(** *** split_string *)

Lemma split_at_last_none delim s :
  forall depth,
    Helpers.delim_outside delim depth s = false <->
    Helpers.split_at_last delim depth s = None.
Proof.
  induction s as [|c s IH]; intros depth; simpl; [split; reflexivity|].
  specialize (IH (Helpers.next_depth depth c)).
  destruct (Helpers.split_at_last delim (Helpers.next_depth depth c) s)
    as [[pre suf]|].
  - split; [|discriminate]. intros H. apply orb_false_iff in H.
    destruct H as [_ H]. apply IH in H. discriminate.
  - rewrite (proj2 IH eq_refl), orb_false_r.
    destruct (Ascii.eqb c delim && Nat.eqb depth 0); split;
      (reflexivity || discriminate).
Qed.

(** A [delim] met at depth zero and not met outside brackets
    afterwards is where the string is split. *)
Lemma split_at_last_intro delim p h :
  forall depth,
    Helpers.bracket_depth depth h = 0%nat ->
    Helpers.delim_outside delim (Helpers.next_depth 0 delim) p = false ->
    Helpers.split_at_last delim depth (h ++ String delim p) = Some (h, p).
Proof.
  induction h as [|c h IH]; intros depth Hd Hp.
  - simpl in Hd. subst depth. rewrite append_nil_l. simpl.
    rewrite (proj1 (split_at_last_none _ _ _) Hp), Ascii.eqb_refl. reflexivity.
  - rewrite append_cons. simpl. rewrite (IH _ Hd Hp). reflexivity.
Qed.

(** And the string is split nowhere else. *)
Lemma split_at_last_elim delim s :
  forall depth h p,
    Helpers.split_at_last delim depth s = Some (h, p) ->
    s = h ++ String delim p
    /\ Helpers.bracket_depth depth h = 0%nat
    /\ Helpers.delim_outside delim (Helpers.next_depth 0 delim) p = false.
Proof.
  induction s as [|c s IH]; intros depth h p H; [discriminate|].
  simpl in H.
  destruct (Helpers.split_at_last delim (Helpers.next_depth depth c) s)
    as [[pre suf]|] eqn:Hrec.
  - injection H as <- <-. destruct (IH _ _ _ Hrec) as (-> & Hd & Hp).
    repeat split; assumption.
  - destruct (Ascii.eqb_spec c delim) as [->|_]; [|discriminate].
    destruct (Nat.eqb_spec depth 0) as [->|_]; [|discriminate].
    injection H as <- <-. repeat split.
    apply split_at_last_none, Hrec.
Qed.

Lemma bracket_depth_free s :
  forall depth, all_chars not_bracket s = true ->
                Helpers.bracket_depth depth s = depth.
Proof.
  induction s as [|c s IH]; intros depth H; [reflexivity|].
  simpl in H. apply andb_true_iff in H. destruct H as [Hc Hs].
  simpl. rewrite <- (IH depth Hs) at 2. f_equal.
  unfold not_bracket in Hc. apply andb_true_iff in Hc. destruct Hc as [H1 H2].
  unfold Helpers.next_depth.
  destruct (Ascii.eqb c "["); [discriminate|].
  destruct (Ascii.eqb c "]"); [discriminate|reflexivity].
Qed.

Lemma delim_outside_free delim s :
  forall depth, all_chars (fun c => negb (Ascii.eqb c delim)) s = true ->
                Helpers.delim_outside delim depth s = false.
Proof.
  induction s as [|c s IH]; intros depth H; [reflexivity|].
  simpl in H. apply andb_true_iff in H. destruct H as [Hc Hs].
  simpl. rewrite (IH _ Hs). destruct (Ascii.eqb c delim); [discriminate|reflexivity].
Qed.

(** *** Character classes *)

Lemma isdigit_facts c :
  Libc.isdigit c = true ->
  not_bracket c = true /\ Ascii.eqb c ":" = false /\ Ascii.eqb c "[" = false
  /\ Libc.isspace c = false.
Proof.
  intros H. repeat split.
  - unfold not_bracket.
    destruct (Ascii.eqb_spec c "[") as [->|_]; [discriminate|].
    destruct (Ascii.eqb_spec c "]") as [->|_]; [discriminate|reflexivity].
  - destruct (Ascii.eqb_spec c ":") as [->|_]; [discriminate|reflexivity].
  - destruct (Ascii.eqb_spec c "[") as [->|_]; [discriminate|reflexivity].
  - unfold Libc.isdigit, Libc.isspace in *.
    apply andb_true_iff in H. destruct H as [H1 H2].
    apply Z.leb_le in H1. apply Z.leb_le in H2.
    destruct (Z.eqb_spec (Libc.code c) 32); [lia|].
    destruct (Z.leb_spec 9 (Libc.code c)); [|reflexivity].
    destruct (Z.leb_spec (Libc.code c) 13); [lia|reflexivity].
Qed.

Lemma xdigit_or_colon_not_bracket c :
  xdigit_or_colon c = true -> not_bracket c = true.
Proof.
  intros H. unfold not_bracket.
  destruct (Ascii.eqb_spec c "[") as [->|_]; [discriminate|].
  destruct (Ascii.eqb_spec c "]") as [->|_]; [discriminate|reflexivity].
Qed.

Lemma digit_or_dot_not_bracket c :
  digit_or_dot c = true -> not_bracket c = true.
Proof.
  intros H. unfold not_bracket.
  destruct (Ascii.eqb_spec c "[") as [->|_]; [discriminate|].
  destruct (Ascii.eqb_spec c "]") as [->|_]; [discriminate|reflexivity].
Qed.

Lemma colon_joined_chars l :
  Forall (fun g => 0 <= g < 65536)%Z l ->
  all_chars xdigit_or_colon (colon_joined l) = true.
Proof.
  intros Hl. induction Hl as [|g l Hg _ IH]; [reflexivity|].
  rewrite colon_joined_cons, all_chars_append.
  apply andb_true_iff. split.
  - apply (all_chars_weaken is_xdigit).
    + intros c Hc. unfold xdigit_or_colon. rewrite Hc. reflexivity.
    + apply hex_of_xdigits, Hg.
  - destruct l as [|g' l]; [reflexivity|].
    change (sep_joined true (g' :: l)) with (String ":" (colon_joined (g' :: l))).
    simpl. exact IH.
Qed.

Lemma fmt_u_octet_chars b :
  (0 <= b < 256)%Z -> all_chars digit_or_dot (Libc.fmt_u b) = true.
Proof.
  intros Hb. apply (all_chars_weaken Libc.isdigit).
  - intros c Hc. unfold digit_or_dot. rewrite Hc. reflexivity.
  - apply octet_text, Hb.
Qed.

(** *** C4: parsing the printed form *)

Lemma store_bytes_all bytes :
  length bytes = 16%nat -> store_bytes bytes (repeat 0%Z 16) = bytes.
Proof.
  intros Hlen. unfold store_bytes. rewrite Hlen. simpl skipn. apply app_nil_r.
Qed.

Lemma skip_spaces_not_space c s :
  Libc.isspace c = false -> skip_spaces (String c s) = String c s.
Proof. intros H. simpl. rewrite H. reflexivity. Qed.

Lemma ipv6_text_body gs run : ipv6_text gs run = String "[" (ipv6_body gs run ++ "]").
Proof.
  destruct run as [[p l]|]; unfold ipv6_text, ipv6_body.
  - rewrite append_cons, append_nil_l, !append_assoc. reflexivity.
  - reflexivity.
Qed.

Lemma ipv6_body_chars gs run :
  Forall (fun g => 0 <= g < 65536)%Z gs ->
  all_chars xdigit_or_colon (ipv6_body gs run) = true.
Proof.
  intros Hgs. destruct run as [[p l]|]; unfold ipv6_body.
  - rewrite !all_chars_append, !colon_joined_chars;
      [reflexivity|apply Forall_drop, Hgs|apply Forall_take, Hgs].
  - apply colon_joined_chars, Hgs.
Qed.

Section Roundtrip.

(** What the two helpers that are not among the sources must do for
    the printed form to be read back: [split_string] cuts at a
    delimiter that follows balanced brackets and is the last one of
    the text, and [parse_long] reads the decimal form of a 16-bit
    number as that number. *)
Variable split_string : string -> ascii -> option (string * string).
Variable parse_long : string -> option Z.

Hypothesis split_string_last : forall h p delim,
  Helpers.bracket_depth 0 h = 0%nat ->
  all_chars (fun c => negb (Ascii.eqb c delim)) p = true ->
  split_string (h ++ String delim p) delim = Some (h, p).

Hypothesis parse_long_decimal : forall n,
  (0 <= n < 65536)%Z -> parse_long (Libc.fmt_u n) = Some n.

Lemma host_from_str_inet6 ip run out :
  length ip = 16%nat -> Forall byte_ok ip ->
  match run with
  | Some (p, l) => longest_earliest_run (group_values ip) p l
  | None => True
  end ->
  host_address_from_str split_string (ipv6_text (group_values ip) run) out
  = (STATUS_SUCCESS, mk_HostAddress NETWORK_INET6 ip).
Proof.
  intros Hlen Hip Hrun. rewrite ipv6_text_body.
  unfold host_address_from_str.
  rewrite skip_spaces_not_space by reflexivity.
  change (Libc.first_char (String "[" ?s)) with "["%char.
  cbn [Libc.first_char Libc.string_tail]. rewrite Ascii.eqb_refl.
  rewrite split_string_last; [|apply bracket_depth_free|reflexivity].
  - unfold Libc.inet_pton. change (Libc.AF_INET6 =? Libc.AF_INET)%Z with false.
    rewrite Z.eqb_refl. cbv iota.
    pose proof (inet_pton6_ipv6_body ip run Hlen Hip Hrun) as Hparse.
    unfold ipv6_body. rewrite Hparse.
    cbn [NetworkC.ip zero_HostAddress]. rewrite store_bytes_all by exact Hlen. reflexivity.
  - apply (all_chars_weaken xdigit_or_colon).
    + apply xdigit_or_colon_not_bracket.
    + apply ipv6_body_chars, group_values_range, Hip.
Qed.

Lemma host_from_str_inet ip out :
  length ip = 16%nat -> Forall byte_ok ip ->
  skipn 4 ip = repeat 0%Z 12 ->
  host_address_from_str split_string
    (Libc.fmt_u (nth 0 ip 0%Z) ++ "." ++ Libc.fmt_u (nth 1 ip 0%Z) ++ "."
     ++ Libc.fmt_u (nth 2 ip 0%Z) ++ "." ++ Libc.fmt_u (nth 3 ip 0%Z)) out
  = (STATUS_SUCCESS, mk_HostAddress NETWORK_INET ip).
Proof.
  intros Hlen Hip Hpad.
  pose proof (nth_byte_ok ip 0 Hip) as H0. pose proof (nth_byte_ok ip 1 Hip) as H1.
  pose proof (nth_byte_ok ip 2 Hip) as H2. pose proof (nth_byte_ok ip 3 Hip) as H3.
  pose proof (inet_pton4_dotted _ _ _ _ H0 H1 H2 H3) as Hparse.
  destruct (octet_text _ H0) as (_ & Hdig & _ & Hne).
  destruct (Libc.fmt_u (nth 0 ip 0%Z)) as [|c t] eqn:Hfirst; [congruence|].
  simpl in Hdig. apply andb_true_iff in Hdig. destruct Hdig as [Hc _].
  destruct (isdigit_facts c Hc) as (_ & _ & Hnb & Hsp).
  unfold host_address_from_str. rewrite append_cons in *.
  rewrite skip_spaces_not_space by exact Hsp.
  cbn [Libc.first_char]. rewrite Hnb.
  unfold Libc.inet_pton at 1. rewrite Z.eqb_refl.
  rewrite Hparse. cbn [NetworkC.ip zero_HostAddress]. do 2 f_equal.
  unfold store_bytes. simpl length. simpl skipn.
  rewrite <- (firstn_skipn 4 ip) at 5. rewrite Hpad.
  do 4 (destruct ip as [|? ip]; [discriminate|]). reflexivity.
Qed.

▶ _Goal of the exercise_: Consider the entries above and return each line with the string "negb".

▶ _Finished task_:
  forall depth, all_chars (fun c => negb (Ascii.eqb c delim)) s = true ->
  all_chars (fun c => negb (Ascii.eqb c delim)) p = true ->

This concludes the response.